(AVAILABLE RECORDS)
++++

(** X16.  An attempt returns Break only when the readiness signal fired,
    a job was fetched and sent on the channel, and the context is done;
    the stored channel is then cleared.  An attempt that returns anything
    else, or panics, leaves the queue object as it was. *)
Theorem pollForJobs_break_only (ctx : Context) (ready : ReadyChan) (c : Chan)
    (w : World) :
  let o := pollForJobs ctx ready c w in
  (resultOf o = Some httpPollStateBreak →
     Done ctx = true ∧ ready = ReadyFirst ∧
     (∃ buildJob,
        sends (trace (worldOf o)) = sends (trace w) ++ [(c, Some buildJob)]) ∧
     buildJobChan (q (worldOf o)) = None) ∧
  (resultOf o ≠ Some httpPollStateBreak → q (worldOf o) = q w).
Proof.
  intros o.
  destruct (pollForJobs_effect ctx ready c w) as (sent & Hs & _ & Hbreak & Hother).
  split; [|exact Hother].
  intros Hb. destruct (Hbreak Hb) as (Hd & Hr & (job & ->) & Hq).
  repeat split; try done.
  - by exists job.
  - unfold o. by rewrite Hq.
Qed.

(** X17.  The loop sends on no other channel than its own, and it never
    stores a channel: after any number of attempts the stored channel is
    the one it found or none. *)
Theorem pollLoop_channel (attempts : list (Context * ReadyChan)) (c : Chan) :
  ∀ w : World,
  let o := pollLoop attempts c w in
  (∃ sent, sends (trace (worldOf o)) = sends (trace w) ++ sent ∧
           Forall (λ s, s.1 = c) sent) ∧
  (buildJobChan (q (worldOf o)) = buildJobChan (q w) ∨
   buildJobChan (q (worldOf o)) = None).
Proof.
  induction attempts as [|[ctx ready] rest IH]; intros w o.
  { split; [|by left]. exists []. by rewrite app_nil_r. }
  destruct (pollForJobs_effect ctx ready c w) as (sent & Hs & Hc & Hbreak & Hother).
  unfold o. cbn [pollLoop]. unfold bind.
  destruct (pollForJobs ctx ready c w) as [[| |] w1|w1] eqn:Hpoll;
    cbn [worldOf resultOf] in *.
  - rewrite Hother in * by done.
    unfold getQ, emit.
    destruct (IH (emitW (EvSleep (pollInterval (q w1))) w1)) as ((sent' & Hs' & Hc') & Hq').
    cbn [q trace emitW] in Hs', Hq'. rewrite sends_snoc, app_nil_r in Hs'.
    split.
    + exists (sent ++ sent'). rewrite Hs', Hs, <- app_assoc.
      split; [done|]. by apply Forall_app.
    + rewrite <- (Hother ltac:(done)). exact Hq'.
  - destruct (IH w1) as ((sent' & Hs' & Hc') & Hq'). split.
    + exists (sent ++ sent'). rewrite Hs', Hs, <- app_assoc.
      split; [done|]. by apply Forall_app.
    + rewrite <- (Hother ltac:(done)). exact Hq'.
  - destruct (Hbreak eq_refl) as (_ & _ & _ & Hq). split.
    + by exists sent.
    + right. cbn. by rewrite Hq.
  - split; [by exists sent|]. left. by rewrite (Hother ltac:(done)).
Qed.

End PollInvariants.

(** X16 at a delivery under a canceled context. *)
Lemma pollForJobs_break_only_witness :
  let E := Sample.jobBoardWithJob ["43"] "premium"
             (backend.mkStartAttributes "go" "" "" "" "") in
  let w := Sample.world (set_buildJobChan (Some 0) Sample.queue0)
             [Sample.ok "ids"; Sample.ok "job"] [] in
  Done Sample.canceled = true ∧
  buildJobChan (q (worldOf (@pollForJobs E Sample.canceled ReadyFirst 0 w))) = None.
Proof.
  intros E w.
  destruct (@pollForJobs_break_only E Sample.canceled ReadyFirst 0%nat w)
    as (Hbreak & _).
  destruct Hbreak as (Hd & _ & _ & Hq); [vm_compute; reflexivity|].
  split; [exact Hd | exact Hq].
Defined.

(** ** The further properties at concrete worlds *)

(** X1 at a 503 and a 200 with the same body: both give job 43. *)
Lemma fetchJobID_ignores_status_witness :
  resultOf (@fetchJobID (Sample.jobBoard ["43"]) Sample.live
              (Sample.world Sample.queue0 [Sample.status 503] []))
  = resultOf (@fetchJobID (Sample.jobBoard ["43"]) Sample.live
                (Sample.world Sample.queue0 [Sample.ok ""] [])).
Proof.
  apply (@fetchJobID_ignores_status (Sample.jobBoard ["43"]) Sample.live
           (Sample.world Sample.queue0 [Sample.ok ""] [])
           (Sample.world Sample.queue0 [Sample.status 503] [])
           {| http.StatusCode := 200; http.RespBody := inr "" |}
           {| http.StatusCode := 503; http.RespBody := inr "" |} [] []);
    reflexivity.
Defined.

(** X3 at a body that delivers a whole value listing the running job 42 and
    whose read then fails. *)
Lemma fetchJobID_no_jobs_iff_witness :
  let brokenRead :=
    {| http.delivered := "ids";
       http.cause := TransportError "connection reset" |} in
  resultOf (@fetchJobID (Sample.jobBoard ["42"]) Sample.live
              (Sample.world Sample.queue0
                 [(Some {| http.StatusCode := 200;
                           http.RespBody := inl brokenRead |}, None)] []))
  = Some (Err httpJobQueueNoJobsErr).
Proof.
  intros brokenRead.
  apply (@fetchJobID_no_jobs_iff (Sample.jobBoard ["42"])).
  exists {| http.StatusCode := 200; http.RespBody := inl brokenRead |}, "ids",
         {| Jobs_resp := ["42"] |}.
  split; [reflexivity|]. split.
  - right. exists brokenRead. by repeat split.
  - split; [reflexivity|]. by vm_compute.
Defined.


(** X5 at the pool of [Sample] and the response ["42"; "43"]: the id
    returned, 43, is not the job 42 of processor 7. *)
Lemma fetchJobID_not_running_witness :
  resultOf (@fetchJobID (Sample.jobBoard ["42"; "43"]) Sample.live
              (Sample.world Sample.queue0 [Sample.ok "ids"] []))
  = Some (Ok 43%N) ∧
  LastJobID {| CurrentStatus := "processing"; LastJobID := 42 |} ≠ 43%N.
Proof.
  split; [vm_compute; reflexivity|].
  apply (@fetchJobID_not_running (Sample.jobBoard ["42"; "43"]) Sample.live
           (Sample.world Sample.queue0 [Sample.ok "ids"] [])
           {| http.StatusCode := 200; http.RespBody := inr "ids" |} [] "ids"
           ["42"; "43"] 43%N eq_refl eq_refl eq_refl) with (i := 7%Z).
  - repeat constructor; intros id Hp; vm_compute in Hp; injection Hp as <-;
      reflexivity.
  - vm_compute. reflexivity.
  - apply list_elem_of_here.
  - reflexivity.
Defined.

(** X6 at the same world. *)
Lemma fetchJobID_uint64_witness :
  resultOf (@fetchJobID (Sample.jobBoard ["42"; "43"]) Sample.live
              (Sample.world Sample.queue0 [Sample.ok "ids"] []))
  = Some (Ok 43%N) ∧
  (43 ≤ strconv.maxUint64)%N.
Proof.
  split; [vm_compute; reflexivity|].
  apply (@fetchJobID_uint64 (Sample.jobBoard ["42"; "43"]) Sample.live
           (Sample.world Sample.queue0 [Sample.ok "ids"] [])).
  vm_compute. reflexivity.
Defined.

(** X8 at a job board that answers the detail fetch with a 500 and then
    serves the job. *)
Lemma fetchJob_ok_witness :
  let E := Sample.jobBoardWithJob ["43"] "premium"
             (backend.mkStartAttributes "go" "" "" "" "") in
  let w := Sample.world Sample.queue0 [Sample.status 500; Sample.ok "job"]
             [Some (5 * Second)%Z] in
  ∃ job resp,
    resultOf (@fetchJob E Sample.live 43 w) = Some (Ok job) ∧
    (Some resp, None) ∈ transport w ∧
    http.StatusCode resp = http.StatusOK ∧
    job_site job = "org".
Proof.
  intros E w. eexists.
  edestruct (@fetchJob_ok E Sample.live 43%N w)
    as (resp & body & raw & Hin & Hs & _ & _ & _ & _ & _ & Hsite & _).
  - vm_compute. reflexivity.
  - exists resp. split; [vm_compute; reflexivity|]. by repeat split.
Defined.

++++

(ABOUT THIS EXERCISE)
In the records above, find each line that mentions the word "exact", and copy it.

(RESULT)
  split; [|exact Hother].
    + rewrite <- (Hother ltac:(done)). exact Hq'.
    + rewrite <- (Hother ltac:(done)). exact Hq'.
  split; [exact Hd | exact Hq].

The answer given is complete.